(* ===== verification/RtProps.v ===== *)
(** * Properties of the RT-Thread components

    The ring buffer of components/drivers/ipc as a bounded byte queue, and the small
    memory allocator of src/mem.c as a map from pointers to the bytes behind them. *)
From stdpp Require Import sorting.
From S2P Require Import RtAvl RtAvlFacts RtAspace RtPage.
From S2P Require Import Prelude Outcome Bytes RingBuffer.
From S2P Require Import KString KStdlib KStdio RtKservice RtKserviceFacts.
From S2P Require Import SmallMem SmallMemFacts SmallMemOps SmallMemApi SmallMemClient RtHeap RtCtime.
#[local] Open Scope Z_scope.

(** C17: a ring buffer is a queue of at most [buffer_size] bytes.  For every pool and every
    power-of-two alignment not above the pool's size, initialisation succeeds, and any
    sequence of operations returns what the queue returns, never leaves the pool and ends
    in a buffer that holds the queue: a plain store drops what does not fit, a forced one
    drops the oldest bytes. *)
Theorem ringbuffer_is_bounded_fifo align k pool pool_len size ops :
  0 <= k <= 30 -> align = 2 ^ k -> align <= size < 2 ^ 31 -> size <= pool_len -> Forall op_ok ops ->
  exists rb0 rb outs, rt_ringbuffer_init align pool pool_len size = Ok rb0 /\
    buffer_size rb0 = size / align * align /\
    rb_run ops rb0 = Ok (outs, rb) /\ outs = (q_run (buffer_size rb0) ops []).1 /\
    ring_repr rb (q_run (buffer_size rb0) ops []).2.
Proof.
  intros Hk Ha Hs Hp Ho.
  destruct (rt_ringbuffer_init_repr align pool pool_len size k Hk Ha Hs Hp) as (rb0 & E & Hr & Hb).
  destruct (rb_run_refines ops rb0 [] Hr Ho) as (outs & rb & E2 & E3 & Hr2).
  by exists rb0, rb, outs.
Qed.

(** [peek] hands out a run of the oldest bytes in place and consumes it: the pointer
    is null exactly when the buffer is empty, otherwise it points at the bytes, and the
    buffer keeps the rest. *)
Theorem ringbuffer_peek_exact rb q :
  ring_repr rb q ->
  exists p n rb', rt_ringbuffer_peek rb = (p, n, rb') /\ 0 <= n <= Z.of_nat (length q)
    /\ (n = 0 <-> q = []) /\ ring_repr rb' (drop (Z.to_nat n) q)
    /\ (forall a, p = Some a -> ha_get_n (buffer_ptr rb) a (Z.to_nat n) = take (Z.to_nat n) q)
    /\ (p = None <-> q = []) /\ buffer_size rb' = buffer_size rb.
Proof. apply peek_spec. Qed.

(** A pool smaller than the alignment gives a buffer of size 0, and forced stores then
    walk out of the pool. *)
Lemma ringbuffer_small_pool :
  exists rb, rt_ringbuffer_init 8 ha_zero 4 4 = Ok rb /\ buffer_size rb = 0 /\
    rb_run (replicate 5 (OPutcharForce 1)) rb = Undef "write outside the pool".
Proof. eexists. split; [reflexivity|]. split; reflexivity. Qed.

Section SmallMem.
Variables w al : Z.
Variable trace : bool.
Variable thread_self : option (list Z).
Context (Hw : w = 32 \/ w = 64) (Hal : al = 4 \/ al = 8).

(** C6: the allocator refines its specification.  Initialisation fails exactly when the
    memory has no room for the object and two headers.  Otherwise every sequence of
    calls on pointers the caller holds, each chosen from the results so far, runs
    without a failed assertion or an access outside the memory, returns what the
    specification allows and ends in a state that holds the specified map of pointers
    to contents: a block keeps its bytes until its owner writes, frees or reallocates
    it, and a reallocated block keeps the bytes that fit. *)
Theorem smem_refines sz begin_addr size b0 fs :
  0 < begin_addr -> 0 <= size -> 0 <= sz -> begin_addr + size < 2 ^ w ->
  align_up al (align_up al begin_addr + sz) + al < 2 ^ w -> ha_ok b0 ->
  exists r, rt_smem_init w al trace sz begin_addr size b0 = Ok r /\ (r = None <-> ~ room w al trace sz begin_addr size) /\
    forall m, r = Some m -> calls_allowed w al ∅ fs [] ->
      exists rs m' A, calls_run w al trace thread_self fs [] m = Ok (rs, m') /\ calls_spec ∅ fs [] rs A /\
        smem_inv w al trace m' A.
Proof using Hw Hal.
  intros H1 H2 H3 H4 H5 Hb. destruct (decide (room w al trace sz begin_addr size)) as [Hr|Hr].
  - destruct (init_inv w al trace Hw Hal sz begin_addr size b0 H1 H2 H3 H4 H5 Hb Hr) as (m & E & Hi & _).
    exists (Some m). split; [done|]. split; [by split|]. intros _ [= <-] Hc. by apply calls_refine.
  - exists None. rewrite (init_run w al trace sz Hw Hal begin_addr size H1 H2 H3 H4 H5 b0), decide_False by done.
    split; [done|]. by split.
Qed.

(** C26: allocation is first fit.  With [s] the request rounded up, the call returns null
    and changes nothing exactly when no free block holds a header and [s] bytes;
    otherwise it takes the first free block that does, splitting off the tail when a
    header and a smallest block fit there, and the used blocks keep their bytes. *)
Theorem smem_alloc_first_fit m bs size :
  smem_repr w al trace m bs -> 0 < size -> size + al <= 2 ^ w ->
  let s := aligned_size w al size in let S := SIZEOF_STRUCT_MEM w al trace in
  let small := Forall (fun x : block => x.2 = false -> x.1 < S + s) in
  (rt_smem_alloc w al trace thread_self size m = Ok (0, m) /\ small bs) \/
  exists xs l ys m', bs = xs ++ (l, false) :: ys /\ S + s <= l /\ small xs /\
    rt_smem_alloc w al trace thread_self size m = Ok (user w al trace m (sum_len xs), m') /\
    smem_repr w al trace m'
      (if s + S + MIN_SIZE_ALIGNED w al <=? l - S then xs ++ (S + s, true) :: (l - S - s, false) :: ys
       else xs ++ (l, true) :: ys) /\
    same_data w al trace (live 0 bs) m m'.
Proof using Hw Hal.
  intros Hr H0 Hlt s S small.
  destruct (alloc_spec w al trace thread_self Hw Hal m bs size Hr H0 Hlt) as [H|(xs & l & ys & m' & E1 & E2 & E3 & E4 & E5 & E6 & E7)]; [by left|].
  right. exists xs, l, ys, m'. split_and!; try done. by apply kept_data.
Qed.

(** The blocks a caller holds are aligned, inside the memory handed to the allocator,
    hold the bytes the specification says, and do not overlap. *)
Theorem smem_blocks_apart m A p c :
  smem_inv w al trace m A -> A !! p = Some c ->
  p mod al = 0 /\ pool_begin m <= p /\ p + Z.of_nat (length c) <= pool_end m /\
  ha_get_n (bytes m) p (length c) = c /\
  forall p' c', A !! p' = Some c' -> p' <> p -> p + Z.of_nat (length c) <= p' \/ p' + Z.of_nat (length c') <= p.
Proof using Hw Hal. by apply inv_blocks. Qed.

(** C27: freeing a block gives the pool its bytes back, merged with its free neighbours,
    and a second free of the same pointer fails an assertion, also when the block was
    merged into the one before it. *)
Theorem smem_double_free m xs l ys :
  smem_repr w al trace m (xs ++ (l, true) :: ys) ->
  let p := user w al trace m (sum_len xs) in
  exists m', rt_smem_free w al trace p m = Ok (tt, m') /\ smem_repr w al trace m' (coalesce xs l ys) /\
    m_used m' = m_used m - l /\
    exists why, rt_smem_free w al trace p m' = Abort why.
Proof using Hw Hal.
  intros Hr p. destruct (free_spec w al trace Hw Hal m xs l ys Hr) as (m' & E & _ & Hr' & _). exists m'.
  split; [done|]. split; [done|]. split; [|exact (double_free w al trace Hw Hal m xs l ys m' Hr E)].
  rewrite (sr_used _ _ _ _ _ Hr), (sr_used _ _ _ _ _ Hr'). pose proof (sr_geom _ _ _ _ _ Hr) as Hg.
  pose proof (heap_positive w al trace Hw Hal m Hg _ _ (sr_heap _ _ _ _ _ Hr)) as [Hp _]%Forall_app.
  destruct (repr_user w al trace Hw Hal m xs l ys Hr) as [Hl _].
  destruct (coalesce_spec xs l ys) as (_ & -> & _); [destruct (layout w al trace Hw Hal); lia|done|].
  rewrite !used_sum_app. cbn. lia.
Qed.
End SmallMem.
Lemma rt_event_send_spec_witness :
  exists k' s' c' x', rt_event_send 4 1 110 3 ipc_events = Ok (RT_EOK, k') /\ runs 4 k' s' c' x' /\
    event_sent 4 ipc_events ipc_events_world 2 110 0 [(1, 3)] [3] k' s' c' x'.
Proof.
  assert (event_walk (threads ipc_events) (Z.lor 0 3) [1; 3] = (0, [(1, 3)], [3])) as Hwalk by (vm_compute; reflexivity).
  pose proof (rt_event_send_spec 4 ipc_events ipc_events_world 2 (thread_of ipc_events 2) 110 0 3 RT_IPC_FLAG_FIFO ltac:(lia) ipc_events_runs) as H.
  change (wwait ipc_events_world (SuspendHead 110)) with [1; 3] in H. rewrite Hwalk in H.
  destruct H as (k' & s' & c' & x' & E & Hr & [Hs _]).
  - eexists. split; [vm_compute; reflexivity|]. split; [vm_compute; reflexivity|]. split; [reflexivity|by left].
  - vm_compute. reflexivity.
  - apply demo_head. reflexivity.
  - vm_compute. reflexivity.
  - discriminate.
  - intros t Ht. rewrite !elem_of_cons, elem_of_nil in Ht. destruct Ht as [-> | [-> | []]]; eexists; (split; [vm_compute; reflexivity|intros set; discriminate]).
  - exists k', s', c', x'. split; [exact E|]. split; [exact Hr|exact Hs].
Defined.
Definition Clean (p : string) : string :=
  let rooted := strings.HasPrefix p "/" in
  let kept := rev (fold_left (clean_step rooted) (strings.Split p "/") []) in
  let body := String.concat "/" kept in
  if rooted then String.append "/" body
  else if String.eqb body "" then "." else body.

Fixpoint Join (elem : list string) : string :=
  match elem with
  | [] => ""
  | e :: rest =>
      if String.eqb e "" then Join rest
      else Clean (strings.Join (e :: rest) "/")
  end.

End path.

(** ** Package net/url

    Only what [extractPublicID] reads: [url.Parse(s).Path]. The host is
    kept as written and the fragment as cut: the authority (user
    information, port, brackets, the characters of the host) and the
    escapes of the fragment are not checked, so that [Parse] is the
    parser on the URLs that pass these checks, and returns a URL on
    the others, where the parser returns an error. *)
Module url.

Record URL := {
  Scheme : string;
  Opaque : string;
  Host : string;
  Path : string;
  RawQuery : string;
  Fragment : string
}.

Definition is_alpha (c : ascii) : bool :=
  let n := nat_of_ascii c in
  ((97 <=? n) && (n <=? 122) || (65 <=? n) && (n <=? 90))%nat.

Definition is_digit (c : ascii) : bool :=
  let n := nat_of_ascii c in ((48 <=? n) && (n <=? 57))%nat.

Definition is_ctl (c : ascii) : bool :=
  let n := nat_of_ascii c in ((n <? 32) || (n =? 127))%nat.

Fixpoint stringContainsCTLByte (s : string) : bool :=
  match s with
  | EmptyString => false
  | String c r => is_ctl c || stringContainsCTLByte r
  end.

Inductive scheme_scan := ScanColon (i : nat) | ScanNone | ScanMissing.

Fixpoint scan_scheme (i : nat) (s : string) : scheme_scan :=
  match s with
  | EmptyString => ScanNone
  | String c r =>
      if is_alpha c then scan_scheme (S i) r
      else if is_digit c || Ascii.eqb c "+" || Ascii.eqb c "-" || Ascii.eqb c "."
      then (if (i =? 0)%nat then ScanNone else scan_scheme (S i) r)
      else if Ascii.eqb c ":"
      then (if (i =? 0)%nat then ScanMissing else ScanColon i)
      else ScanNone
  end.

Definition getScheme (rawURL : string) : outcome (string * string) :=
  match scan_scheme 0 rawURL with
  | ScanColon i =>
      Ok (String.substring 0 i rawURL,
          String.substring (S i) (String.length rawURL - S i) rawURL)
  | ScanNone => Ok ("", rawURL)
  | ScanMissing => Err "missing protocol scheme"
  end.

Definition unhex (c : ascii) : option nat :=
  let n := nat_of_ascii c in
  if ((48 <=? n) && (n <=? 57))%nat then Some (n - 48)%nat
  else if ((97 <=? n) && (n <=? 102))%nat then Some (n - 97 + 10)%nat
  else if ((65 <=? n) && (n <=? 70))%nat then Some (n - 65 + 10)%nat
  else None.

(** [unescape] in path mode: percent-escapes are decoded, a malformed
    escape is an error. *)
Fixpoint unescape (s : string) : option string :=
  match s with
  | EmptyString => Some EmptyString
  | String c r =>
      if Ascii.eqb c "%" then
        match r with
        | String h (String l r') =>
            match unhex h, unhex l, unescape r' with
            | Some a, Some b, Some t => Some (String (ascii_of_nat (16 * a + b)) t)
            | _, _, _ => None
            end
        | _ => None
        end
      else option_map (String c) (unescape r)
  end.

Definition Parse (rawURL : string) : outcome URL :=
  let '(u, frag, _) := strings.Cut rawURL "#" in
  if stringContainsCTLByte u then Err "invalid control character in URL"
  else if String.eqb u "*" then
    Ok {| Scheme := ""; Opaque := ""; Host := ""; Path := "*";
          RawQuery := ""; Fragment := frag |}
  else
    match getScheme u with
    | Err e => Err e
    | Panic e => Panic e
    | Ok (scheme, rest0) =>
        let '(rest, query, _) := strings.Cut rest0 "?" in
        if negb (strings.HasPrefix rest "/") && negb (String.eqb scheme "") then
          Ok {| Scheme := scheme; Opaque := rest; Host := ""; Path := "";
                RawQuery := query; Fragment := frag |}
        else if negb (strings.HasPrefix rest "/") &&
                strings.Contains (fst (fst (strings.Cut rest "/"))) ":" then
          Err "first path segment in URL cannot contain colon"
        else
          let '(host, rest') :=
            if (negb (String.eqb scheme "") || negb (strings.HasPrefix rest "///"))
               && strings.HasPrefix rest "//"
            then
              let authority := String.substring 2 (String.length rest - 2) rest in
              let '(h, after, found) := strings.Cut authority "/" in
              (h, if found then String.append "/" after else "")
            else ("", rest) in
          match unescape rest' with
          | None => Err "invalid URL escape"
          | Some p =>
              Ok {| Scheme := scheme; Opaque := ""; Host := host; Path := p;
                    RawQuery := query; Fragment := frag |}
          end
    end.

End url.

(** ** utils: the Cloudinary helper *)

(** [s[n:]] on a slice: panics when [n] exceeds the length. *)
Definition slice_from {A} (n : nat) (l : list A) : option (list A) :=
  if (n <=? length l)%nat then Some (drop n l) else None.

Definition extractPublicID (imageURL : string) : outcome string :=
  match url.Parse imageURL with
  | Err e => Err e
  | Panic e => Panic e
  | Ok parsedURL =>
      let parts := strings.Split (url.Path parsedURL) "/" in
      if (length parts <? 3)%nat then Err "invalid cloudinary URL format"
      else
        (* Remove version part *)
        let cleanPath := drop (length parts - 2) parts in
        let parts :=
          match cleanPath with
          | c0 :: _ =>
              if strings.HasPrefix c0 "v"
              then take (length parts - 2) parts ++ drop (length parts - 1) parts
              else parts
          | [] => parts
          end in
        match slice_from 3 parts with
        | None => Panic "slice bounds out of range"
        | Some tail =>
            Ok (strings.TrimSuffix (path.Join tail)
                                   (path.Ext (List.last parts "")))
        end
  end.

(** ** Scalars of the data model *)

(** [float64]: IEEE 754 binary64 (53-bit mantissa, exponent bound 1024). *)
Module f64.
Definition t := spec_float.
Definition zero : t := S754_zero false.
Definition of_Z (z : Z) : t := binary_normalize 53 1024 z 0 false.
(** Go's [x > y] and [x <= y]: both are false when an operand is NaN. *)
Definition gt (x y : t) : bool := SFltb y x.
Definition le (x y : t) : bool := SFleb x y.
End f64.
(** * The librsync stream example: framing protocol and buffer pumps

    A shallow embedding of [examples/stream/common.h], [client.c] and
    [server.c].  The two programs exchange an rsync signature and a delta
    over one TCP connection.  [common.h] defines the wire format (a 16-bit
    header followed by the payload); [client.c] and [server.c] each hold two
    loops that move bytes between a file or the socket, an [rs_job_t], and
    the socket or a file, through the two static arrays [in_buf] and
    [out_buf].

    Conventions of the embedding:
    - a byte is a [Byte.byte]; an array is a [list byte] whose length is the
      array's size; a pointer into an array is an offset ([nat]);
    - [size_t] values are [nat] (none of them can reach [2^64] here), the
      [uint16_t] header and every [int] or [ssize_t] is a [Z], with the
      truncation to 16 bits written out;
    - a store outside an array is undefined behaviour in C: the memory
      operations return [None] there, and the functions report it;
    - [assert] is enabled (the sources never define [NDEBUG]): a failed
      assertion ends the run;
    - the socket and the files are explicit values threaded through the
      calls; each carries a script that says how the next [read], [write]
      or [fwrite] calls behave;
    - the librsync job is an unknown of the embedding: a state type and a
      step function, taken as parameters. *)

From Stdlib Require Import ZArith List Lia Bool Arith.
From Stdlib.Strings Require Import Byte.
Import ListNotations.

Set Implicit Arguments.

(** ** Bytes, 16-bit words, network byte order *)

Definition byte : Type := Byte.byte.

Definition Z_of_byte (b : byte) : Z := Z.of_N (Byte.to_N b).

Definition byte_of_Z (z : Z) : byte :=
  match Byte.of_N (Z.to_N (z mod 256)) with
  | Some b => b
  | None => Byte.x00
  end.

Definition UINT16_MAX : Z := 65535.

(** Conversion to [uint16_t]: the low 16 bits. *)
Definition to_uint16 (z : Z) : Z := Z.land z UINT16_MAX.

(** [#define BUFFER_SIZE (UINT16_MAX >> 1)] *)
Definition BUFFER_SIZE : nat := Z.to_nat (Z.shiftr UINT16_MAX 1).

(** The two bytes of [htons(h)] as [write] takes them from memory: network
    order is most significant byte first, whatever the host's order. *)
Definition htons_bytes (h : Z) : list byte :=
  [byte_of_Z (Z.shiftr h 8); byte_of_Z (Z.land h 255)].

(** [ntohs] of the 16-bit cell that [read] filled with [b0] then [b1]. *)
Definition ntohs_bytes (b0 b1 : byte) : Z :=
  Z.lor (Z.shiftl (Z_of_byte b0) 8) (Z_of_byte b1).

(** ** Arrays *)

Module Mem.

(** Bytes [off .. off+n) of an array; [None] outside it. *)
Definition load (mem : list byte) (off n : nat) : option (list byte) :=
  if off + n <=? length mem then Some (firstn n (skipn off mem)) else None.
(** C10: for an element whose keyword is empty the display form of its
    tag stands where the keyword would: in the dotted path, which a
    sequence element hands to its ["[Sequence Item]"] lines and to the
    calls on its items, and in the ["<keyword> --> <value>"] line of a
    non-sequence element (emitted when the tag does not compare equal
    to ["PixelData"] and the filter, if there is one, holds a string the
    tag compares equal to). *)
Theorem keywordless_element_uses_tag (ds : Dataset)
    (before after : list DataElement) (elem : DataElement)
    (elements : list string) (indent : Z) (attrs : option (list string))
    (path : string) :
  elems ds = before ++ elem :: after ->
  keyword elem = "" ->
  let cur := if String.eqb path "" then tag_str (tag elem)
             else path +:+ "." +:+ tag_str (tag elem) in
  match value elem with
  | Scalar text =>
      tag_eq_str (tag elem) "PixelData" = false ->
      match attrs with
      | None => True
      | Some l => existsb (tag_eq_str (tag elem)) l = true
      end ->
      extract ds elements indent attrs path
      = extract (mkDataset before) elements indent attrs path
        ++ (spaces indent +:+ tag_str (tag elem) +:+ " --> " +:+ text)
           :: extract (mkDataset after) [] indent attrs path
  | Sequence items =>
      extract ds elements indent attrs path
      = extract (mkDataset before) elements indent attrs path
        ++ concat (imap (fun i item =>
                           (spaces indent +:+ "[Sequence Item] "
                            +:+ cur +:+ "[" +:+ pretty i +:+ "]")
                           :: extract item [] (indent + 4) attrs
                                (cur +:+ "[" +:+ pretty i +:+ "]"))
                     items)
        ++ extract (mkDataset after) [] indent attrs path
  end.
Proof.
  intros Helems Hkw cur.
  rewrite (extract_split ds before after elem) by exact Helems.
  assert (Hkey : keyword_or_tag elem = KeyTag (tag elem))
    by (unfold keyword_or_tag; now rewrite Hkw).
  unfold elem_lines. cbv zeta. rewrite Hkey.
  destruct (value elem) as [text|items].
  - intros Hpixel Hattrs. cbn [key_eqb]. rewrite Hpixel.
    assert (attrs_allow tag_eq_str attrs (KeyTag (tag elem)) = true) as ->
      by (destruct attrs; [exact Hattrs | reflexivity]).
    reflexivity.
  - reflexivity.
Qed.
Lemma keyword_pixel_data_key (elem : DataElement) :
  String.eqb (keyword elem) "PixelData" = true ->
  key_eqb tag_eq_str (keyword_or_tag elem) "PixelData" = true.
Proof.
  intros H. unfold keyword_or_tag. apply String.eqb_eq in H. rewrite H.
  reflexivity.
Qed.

────

• Task to carry out: Could you restate word for word the lines above from the one containing "Ok (String.substring 0" through the one containing "if ((48 <=? n)", both included, and nothing else?

• Solution for this exercise:
      Ok (String.substring 0 i rawURL,
          String.substring (S i) (String.length rawURL - S i) rawURL)
  | ScanNone => Ok ("", rawURL)
  | ScanMissing => Err "missing protocol scheme"
  end.

Definition unhex (c : ascii) : option nat :=
  let n := nat_of_ascii c in
  if ((48 <=? n) && (n <=? 57))%nat then Some (n - 48)%nat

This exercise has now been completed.